From the records below, work out how many lines carry the string "generator". Leave out everything but the number.

[[ Extracted information, beginning ]]

(** A text that starts with [head] has the deduplication clause first, when
    [head] has the clause and no windowed-aggregation text starts in [head]
    before the clause's end.  The condition is a computation on [head]. *)
Lemma dedup_first_of_head (dedup_clause head rest : string) :
  dedup_clause_leads dedup_clause head = true →
  dedup_first dedup_clause (head +:+ rest).
Proof.
  unfold dedup_clause_leads.
  destruct (str_find head dedup_clause) as [i|] eqn:Hi; [|done].
  intros H. apply andb_true_iff in H as [Hl Hc].
  apply Nat.leb_le in Hl. rewrite forallb_forall in Hc.
  assert (occurs_at dedup_clause head i = true) as Ho.
  { by apply find_from_occurs in Hi as (j & -> & Hj). }
  exists i. split; [by apply occurs_at_app_l|].
  intros w k Hw Hk.
  apply (clear_before_app w head rest); [|done|done].
  apply Hc. by apply list_elem_of_In.
Qed.

Lemma scalar_head_dedup_first rest :
  dedup_first scalar_dedup_clause (scalar_head_text +:+ rest).
Proof. apply dedup_first_of_head. by vm_compute. Qed.

Lemma histogram_head_dedup_first rest :
  dedup_first histogram_dedup_clause (histogram_head_text +:+ rest).
Proof. apply dedup_first_of_head. by vm_compute. Qed.

End TemplateHead.

(** ** Every composed query is an instance of the template *)

Section Rendering.

Lemma scalar_render_generate opts sql_string out :
  Scalar.render opts sql_string = Ok out →
  ∃ a q p s t, out = Scalar.generate_sql opts a q p s t.
Proof.
  unfold Scalar.render, bind.
  destruct (item sql_string "probes_string"); [|done].
  destruct (item sql_string "select_clause"); [|done].
  intros [= <-]. eauto 6.
Qed.

Lemma histogram_render_generate opts sql_string out :
  Histogram.render opts sql_string = Ok out →
  ∃ q w s, out = Histogram.generate_sql opts q w s.
Proof.
  unfold Histogram.render, bind.
  destruct (item sql_string "windowed_clause"); [|done].
  destruct (item sql_string "select_clause"); [|done].
  intros [= <-]. eauto.
Qed.

Lemma scalar_render_total opts (sql_string : sql_strings) :
  is_Some (sql_string !! "probes_string") → is_Some (sql_string !! "select_clause") →
  ∃ out, Scalar.render opts sql_string = Ok out.
Proof.
  intros [a Ha] [s Hs]. unfold Scalar.render, bind, item. rewrite Ha, Hs. eauto.
Qed.

Lemma histogram_render_total opts (sql_string : sql_strings) :
  is_Some (sql_string !! "windowed_clause") → is_Some (sql_string !! "select_clause") →
  ∃ out, Histogram.render opts sql_string = Ok out.
Proof.
  intros [a Ha] [s Hs]. unfold Histogram.render, bind, item. rewrite Ha, Hs. eauto.
Qed.

Lemma scalar_query_total probes t : ∃ out, scalar_query probes t = Ok out.
Proof.
  unfold scalar_query, Scalar.get_scalar_probes_sql_strings.
  destruct (String.eqb t "keyed-scalar").
  - unfold Scalar.get_keyed_scalar_probes_sql_string.
    apply scalar_render_total; simplify_map_eq; eauto.
  - apply scalar_render_total; simplify_map_eq; eauto.
Qed.

Lemma scalar_histogram_query_total probes t : ∃ out, scalar_histogram_query probes t = Ok out.
Proof.
  unfold scalar_histogram_query, Scalar.get_histogram_probes_sql_strings.
  apply scalar_render_total; simplify_map_eq; eauto.
Qed.

Lemma histogram_query_total probes t : ∃ out, histogram_query (Some probes) t = Ok out.
Proof.
  unfold histogram_query, Histogram.get_histogram_probes_sql_strings.
  destruct (String.eqb t "keyed_histograms").
  - unfold Histogram._get_keyed_histogram_sql, Histogram.iterate, bind.
    apply histogram_render_total; simplify_map_eq; eauto.
  - unfold Histogram.iterate, bind.
    apply histogram_render_total; simplify_map_eq; eauto.
Qed.

End Rendering.

(** ** The windowed table expression stands in every query *)

Section WindowedOccurs.

(** Lines of fixed text between two groups of lines keep their occurrences. *)
Lemma occurs_in_middle (head_text w : string) (A B C : list string) :
  A ≠ [] → B ≠ [] → C ≠ [] →
  contains (join nl B) w = true →
  ∃ k, occurs_at w (head_text +:+ nl +:+ join nl (A ++ B ++ C)) k = true.
Proof.
  intros HA HB HC Hw. apply contains_occurs in Hw as [j Hj].
  rewrite join_app by (done || by destruct B).
  rewrite (join_app nl B C) by done.
  exists (String.length (head_text +:+ nl +:+ join nl A +:+ nl) + j).
  replace (head_text +:+ nl +:+ join nl A +:+ nl +:+ join nl B +:+ nl +:+ join nl C)
    with ((head_text +:+ nl +:+ join nl A +:+ nl) +:+ (join nl B +:+ (nl +:+ join nl C)))
    by (by rewrite !app_assoc_s).
  rewrite occurs_at_shift. by apply occurs_at_app_l.
Qed.

Lemma scalar_windowed_occurs opts a q p s t :
  ∃ k, occurs_at "windowed AS (" (Scalar.generate_sql opts a q p s t) k = true.
Proof.
  unfold Scalar.generate_sql.
  rewrite dedent_head; [|by vm_compute|done|done].
  match goal with
  | |- context [dedented_lines (?x1 :: ?l2 :: ?l3 :: ?l4 :: ?rest)] =>
      change (dedented_lines (x1 :: l2 :: l3 :: l4 :: rest))
        with (dedented_lines ([x1] ++ [l2; l3; l4] ++ rest))
  end.
  rewrite !dedented_lines_app.
  apply occurs_in_middle; try (by apply dedented_lines_nonempty). by vm_compute.
Qed.

Lemma histogram_windowed_occurs opts q w s :
  ∃ k, occurs_at "windowed AS (" (Histogram.generate_sql opts q w s) k = true.
Proof.
  unfold Histogram.generate_sql.
  rewrite dedent_head; [|by vm_compute|done|done].
  match goal with
  | |- context [dedented_lines (?x1 :: ?l2 :: ?l3 :: ?l4 :: ?rest)] =>
      change (dedented_lines (x1 :: l2 :: l3 :: l4 :: rest))
        with (dedented_lines ([x1] ++ [l2; l3; l4] ++ rest))
  end.
  rewrite !dedented_lines_app.
  apply occurs_in_middle; try (by apply dedented_lines_nonempty). by vm_compute.
Qed.

End WindowedOccurs.

(** ** Deduplication comes first *)

Lemma scalar_template_dedup opts a q p s t :
  dedup_then_windowed scalar_dedup_clause (Scalar.generate_sql opts a q p s t).
Proof.
  split; [|apply scalar_windowed_occurs].
  destruct (scalar_generate_sql_head opts a q p s t) as [rest ->].
  apply scalar_head_dedup_first.
Qed.

Lemma histogram_template_dedup opts q w s :
  dedup_then_windowed histogram_dedup_clause (Histogram.generate_sql opts q w s).
Proof.
  split; [|apply histogram_windowed_occurs].
  destruct (histogram_generate_sql_head opts q w s) as [rest ->].
  apply histogram_head_dedup_first.
Qed.

Lemma scalar_main_generate set_order t schema keys out :
  Scalar.main set_order t schema keys = Ok out →
  ∃ a q p s u, out = Scalar.generate_sql t a q p s u.
Proof.
  unfold Scalar.main, bind. intros H.
  repeat match type of H with
         | match ?x with _ => _ end = _ => destruct x eqn:?; try done
         end;
  by eapply scalar_render_generate.
Qed.

Lemma histogram_main_generate set_order t schema keys out :
  Histogram.main set_order t schema keys = Ok out →
  ∃ q w s, out = Histogram.generate_sql t q w s.
Proof.
  unfold Histogram.main, bind. intros H.
  repeat match type of H with
         | match ?x with _ => _ end = _ => destruct x eqn:?; try done
         end;
  by eapply histogram_render_generate.
Qed.

(** C3.  In every query either generator composes, for every probe set and
    every selector value, the deduplication clause (rows numbered within a
    (client, date, document) group, the first kept) stands before every
    windowed-aggregation text; the composers return such a query for every
    probe set, and so does every run of a driver that prints one. *)
Theorem dedup_before_windowed :
  (∀ probes t, ∃ out, scalar_query probes t = Ok out ∧
                      dedup_then_windowed scalar_dedup_clause out) ∧
  (∀ probes t, ∃ out, scalar_histogram_query probes t = Ok out ∧
                      dedup_then_windowed scalar_dedup_clause out) ∧
  (∀ probes t, ∃ out, histogram_query (Some probes) t = Ok out ∧
                      dedup_then_windowed histogram_dedup_clause out) ∧
  (∀ set_order t schema keys out,
     Scalar.main set_order t schema keys = Ok out →
     dedup_then_windowed scalar_dedup_clause out) ∧
  (∀ set_order t schema keys out,
     Histogram.main set_order t schema keys = Ok out →
     dedup_then_windowed histogram_dedup_clause out).
Proof.
  refine (conj _ (conj _ (conj _ (conj _ _)))).
  - intros probes t. destruct (scalar_query_total probes t) as [out H].
    exists out. split; [done|].
    apply scalar_render_generate in H as (a & q & p & s & u & ->).
    apply scalar_template_dedup.
  - intros probes t. destruct (scalar_histogram_query_total probes t) as [out H].
    exists out. split; [done|].
    apply scalar_render_generate in H as (a & q & p & s & u & ->).
    apply scalar_template_dedup.
  - intros probes t. destruct (histogram_query_total probes t) as [out H].
    exists out. split; [done|].
    unfold histogram_query, bind in H.
    destruct (Histogram.get_histogram_probes_sql_strings (Some probes) t); [|done].
    apply histogram_render_generate in H as (q & w & s & ->).
    apply histogram_template_dedup.
  - intros set_order t schema keys out H.
    apply scalar_main_generate in H as (a & q & p & s & u & ->).
    apply scalar_template_dedup.
  - intros set_order t schema keys out H.
    apply histogram_main_generate in H as (q & w & s & ->).
    apply histogram_template_dedup.
Qed.

Lemma dedup_before_windowed_witness :
  ∃ out, Scalar.main elements "scalar" [scenario_field] [scenario_key] = Ok out ∧
         dedup_then_windowed scalar_dedup_clause out.
Proof.
  eexists. split; [vm_compute; reflexivity|].
  apply (proj1 (proj2 (proj2 (proj2 dedup_before_windowed)))
               elements "scalar" [scenario_field] [scenario_key]).
  vm_compute. reflexivity.
Defined.

(** ** The date filters *)

Section DateFilter.

Lemma str_find_occurs s w i : str_find s w = Some i → occurs_at w s i = true.
Proof. intros H. by apply find_from_occurs in H as (j & -> & Hj). Qed.

Lemma histogram_query_head probes t out :
  histogram_query probes t = Ok out → ∃ rest, out = histogram_head_text +:+ nl +:+ rest.
Proof.
  unfold histogram_query, bind.
  destruct (Histogram.get_histogram_probes_sql_strings probes t); [|done].
  intros H. apply histogram_render_generate in H as (q & w & s & ->).
  apply histogram_generate_sql_head.
Qed.

Lemma scalar_render_head t sql_string out :
  Scalar.render t sql_string = Ok out → ∃ rest, out = scalar_head_text +:+ nl +:+ rest.
Proof.
  intros H. apply scalar_render_generate in H as (a & q & p & s & u & ->).
  apply scalar_generate_sql_head.
Qed.

End DateFilter.

(** C10.  Every query of the histogram generator filters its source rows by
    the date literal [2019-07-17], at one offset of the text whatever the
    probe set and the selector, and its template names no query parameter;
    every query of the scalar generator filters by the parameter
    [@submission_date], and its head holds no date literal.  The head of the
    histogram query, with the filter in it, is the same text for all inputs. *)
Theorem date_filter_literal_or_parameter :
  ∃ ih isc : nat,
    (∀ probes t, ∃ out, histogram_query (Some probes) t = Ok out ∧
                        occurs_at histogram_date_filter out ih = true ∧
                        startswith out histogram_head_text = true) ∧
    (∀ set_order t schema keys out,
       Histogram.main set_order t schema keys = Ok out →
       occurs_at histogram_date_filter out ih = true ∧
       startswith out histogram_head_text = true) ∧
    contains histogram_head_text "@" = false ∧
    (∀ t, ∃ out, histogram_query (Some []) t = Ok out ∧ contains out "@" = false) ∧
    contains histogram_dedup_clause histogram_date_filter = true ∧
    (∀ probes t, ∃ out, scalar_query probes t = Ok out ∧
                        occurs_at scalar_date_filter out isc = true) ∧
    (∀ probes t, ∃ out, scalar_histogram_query probes t = Ok out ∧
                        occurs_at scalar_date_filter out isc = true) ∧
    (∀ set_order t schema keys out,
       Scalar.main set_order t schema keys = Ok out →
       occurs_at scalar_date_filter out isc = true) ∧
    contains scalar_dedup_clause scalar_date_filter = true ∧
    contains scalar_head_text "2019-07-17" = false.
Proof.
  destruct (str_find histogram_head_text histogram_date_filter) as [ih|] eqn:Eh;
    [|by vm_compute in Eh].
  destruct (str_find scalar_head_text scalar_date_filter) as [isc|] eqn:Es;
    [|by vm_compute in Es].
  apply str_find_occurs in Eh, Es.
  exists ih, isc.
  refine (conj _ (conj _ (conj _ (conj _ (conj _ (conj _ (conj _ (conj _ (conj _ _))))))))).
  - intros probes t. destruct (histogram_query_total probes t) as [out H].
    exists out. split; [done|].
    apply histogram_query_head in H as [rest ->].
    split; [by apply occurs_at_app_l|apply startswith_app].
  - intros set_order t schema keys out H.
    apply histogram_main_generate in H as (q & w & s & ->).
    destruct (histogram_generate_sql_head t q w s) as [rest ->].
    split; [by apply occurs_at_app_l|apply startswith_app].
  - by vm_compute.
  - intros t. unfold histogram_query, Histogram.get_histogram_probes_sql_strings.
    destruct (String.eqb t "keyed_histograms"); eexists; (split; [vm_compute; reflexivity|]);
      by vm_compute.
  - by vm_compute.
  - intros probes t. destruct (scalar_query_total probes t) as [out H].
    exists out. split; [done|].
    apply scalar_render_head in H as [rest ->]. by apply occurs_at_app_l.
  - intros probes t. destruct (scalar_histogram_query_total probes t) as [out H].
    exists out. split; [done|].
    apply scalar_render_head in H as [rest ->]. by apply occurs_at_app_l.
  - intros set_order t schema keys out H.
    apply scalar_main_generate in H as (a & q & p & s & u & ->).
    destruct (scalar_generate_sql_head t a q p s u) as [rest ->]. by apply occurs_at_app_l.
  - by vm_compute.
  - by vm_compute.
Qed.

[[ Extracted information, end ]]

▶ Result for this exercise:
3